Problem. What do the lines say, reproduced word for word, from the first of the entries below through the line bearing "- assert (s"?

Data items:
-------------------------
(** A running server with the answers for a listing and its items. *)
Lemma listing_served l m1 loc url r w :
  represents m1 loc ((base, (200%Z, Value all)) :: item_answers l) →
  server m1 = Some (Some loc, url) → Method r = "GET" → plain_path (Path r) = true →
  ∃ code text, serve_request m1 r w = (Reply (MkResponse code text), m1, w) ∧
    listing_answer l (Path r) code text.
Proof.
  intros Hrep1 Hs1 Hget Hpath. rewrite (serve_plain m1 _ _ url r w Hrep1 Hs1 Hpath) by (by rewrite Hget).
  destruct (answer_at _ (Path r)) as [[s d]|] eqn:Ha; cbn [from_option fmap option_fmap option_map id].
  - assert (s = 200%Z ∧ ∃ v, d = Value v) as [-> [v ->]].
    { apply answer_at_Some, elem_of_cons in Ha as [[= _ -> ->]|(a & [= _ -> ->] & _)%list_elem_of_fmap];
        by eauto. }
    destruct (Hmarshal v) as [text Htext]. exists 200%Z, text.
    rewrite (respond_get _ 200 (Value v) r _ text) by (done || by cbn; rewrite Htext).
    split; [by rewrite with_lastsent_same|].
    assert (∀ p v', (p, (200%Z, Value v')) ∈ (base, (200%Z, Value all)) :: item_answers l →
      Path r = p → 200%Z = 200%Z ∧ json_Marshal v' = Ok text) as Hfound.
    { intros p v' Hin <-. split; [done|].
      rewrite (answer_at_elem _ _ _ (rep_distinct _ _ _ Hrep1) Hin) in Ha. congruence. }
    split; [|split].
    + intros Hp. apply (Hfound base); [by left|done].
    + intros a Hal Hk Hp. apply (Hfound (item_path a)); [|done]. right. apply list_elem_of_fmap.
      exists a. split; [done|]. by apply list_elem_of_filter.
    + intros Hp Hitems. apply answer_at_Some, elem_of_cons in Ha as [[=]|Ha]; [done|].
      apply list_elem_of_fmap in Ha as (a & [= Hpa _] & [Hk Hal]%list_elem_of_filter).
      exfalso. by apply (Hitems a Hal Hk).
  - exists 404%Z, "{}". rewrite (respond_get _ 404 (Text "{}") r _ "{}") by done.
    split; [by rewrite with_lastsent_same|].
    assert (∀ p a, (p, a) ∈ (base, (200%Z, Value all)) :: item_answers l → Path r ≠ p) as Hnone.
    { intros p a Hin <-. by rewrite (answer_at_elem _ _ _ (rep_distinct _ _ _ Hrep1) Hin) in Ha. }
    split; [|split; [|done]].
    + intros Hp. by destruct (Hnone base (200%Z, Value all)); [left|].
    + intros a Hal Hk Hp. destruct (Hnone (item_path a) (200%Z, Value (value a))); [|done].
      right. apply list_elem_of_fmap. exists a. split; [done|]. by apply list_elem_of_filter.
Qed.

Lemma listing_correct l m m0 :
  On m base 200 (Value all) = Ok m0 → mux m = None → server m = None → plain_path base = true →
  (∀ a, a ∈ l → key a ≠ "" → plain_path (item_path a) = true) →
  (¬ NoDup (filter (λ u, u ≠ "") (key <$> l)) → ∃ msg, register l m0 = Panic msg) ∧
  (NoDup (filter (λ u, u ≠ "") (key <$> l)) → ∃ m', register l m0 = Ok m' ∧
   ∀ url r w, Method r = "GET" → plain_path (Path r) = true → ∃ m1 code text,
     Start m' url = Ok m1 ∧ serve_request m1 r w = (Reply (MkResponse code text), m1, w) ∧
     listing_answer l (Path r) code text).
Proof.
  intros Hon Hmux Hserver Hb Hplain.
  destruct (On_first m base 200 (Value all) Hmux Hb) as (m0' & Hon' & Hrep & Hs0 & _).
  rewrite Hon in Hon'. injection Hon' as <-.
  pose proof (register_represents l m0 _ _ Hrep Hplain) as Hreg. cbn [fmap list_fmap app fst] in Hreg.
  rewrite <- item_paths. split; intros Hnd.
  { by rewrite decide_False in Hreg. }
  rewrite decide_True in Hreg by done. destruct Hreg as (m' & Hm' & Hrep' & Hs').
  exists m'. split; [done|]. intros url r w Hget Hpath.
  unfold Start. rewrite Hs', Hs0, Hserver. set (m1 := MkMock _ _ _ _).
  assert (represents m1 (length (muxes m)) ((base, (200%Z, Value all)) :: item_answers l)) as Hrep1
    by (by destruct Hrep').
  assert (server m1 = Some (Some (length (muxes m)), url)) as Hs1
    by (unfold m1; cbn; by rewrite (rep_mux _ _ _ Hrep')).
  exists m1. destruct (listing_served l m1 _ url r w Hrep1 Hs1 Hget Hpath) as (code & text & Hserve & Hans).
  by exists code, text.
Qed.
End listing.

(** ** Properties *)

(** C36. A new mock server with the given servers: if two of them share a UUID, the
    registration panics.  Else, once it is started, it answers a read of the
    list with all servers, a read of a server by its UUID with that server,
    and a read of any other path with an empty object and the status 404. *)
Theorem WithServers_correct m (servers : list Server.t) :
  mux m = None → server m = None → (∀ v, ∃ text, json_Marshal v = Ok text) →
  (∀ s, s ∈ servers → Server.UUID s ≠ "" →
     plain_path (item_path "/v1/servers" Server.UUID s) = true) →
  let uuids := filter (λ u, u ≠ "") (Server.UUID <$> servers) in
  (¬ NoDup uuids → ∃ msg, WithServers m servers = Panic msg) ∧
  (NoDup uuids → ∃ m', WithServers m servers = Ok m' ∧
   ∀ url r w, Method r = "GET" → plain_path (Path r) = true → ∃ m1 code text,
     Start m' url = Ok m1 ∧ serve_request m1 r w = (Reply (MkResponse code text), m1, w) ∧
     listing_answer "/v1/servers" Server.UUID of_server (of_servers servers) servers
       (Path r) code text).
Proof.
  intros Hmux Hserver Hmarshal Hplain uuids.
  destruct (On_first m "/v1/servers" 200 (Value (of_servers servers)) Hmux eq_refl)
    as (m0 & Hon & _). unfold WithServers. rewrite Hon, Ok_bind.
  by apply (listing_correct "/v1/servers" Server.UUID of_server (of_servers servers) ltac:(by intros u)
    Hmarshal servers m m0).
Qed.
-------------------------
Solution.
(** A running server with the answers for a listing and its items. *)
Lemma listing_served l m1 loc url r w :
  represents m1 loc ((base, (200%Z, Value all)) :: item_answers l) →
  server m1 = Some (Some loc, url) → Method r = "GET" → plain_path (Path r) = true →
  ∃ code text, serve_request m1 r w = (Reply (MkResponse code text), m1, w) ∧
    listing_answer l (Path r) code text.
Proof.
  intros Hrep1 Hs1 Hget Hpath. rewrite (serve_plain m1 _ _ url r w Hrep1 Hs1 Hpath) by (by rewrite Hget).
  destruct (answer_at _ (Path r)) as [[s d]|] eqn:Ha; cbn [from_option fmap option_fmap option_map id].
  - assert (s = 200%Z ∧ ∃ v, d = Value v) as [-> [v ->]].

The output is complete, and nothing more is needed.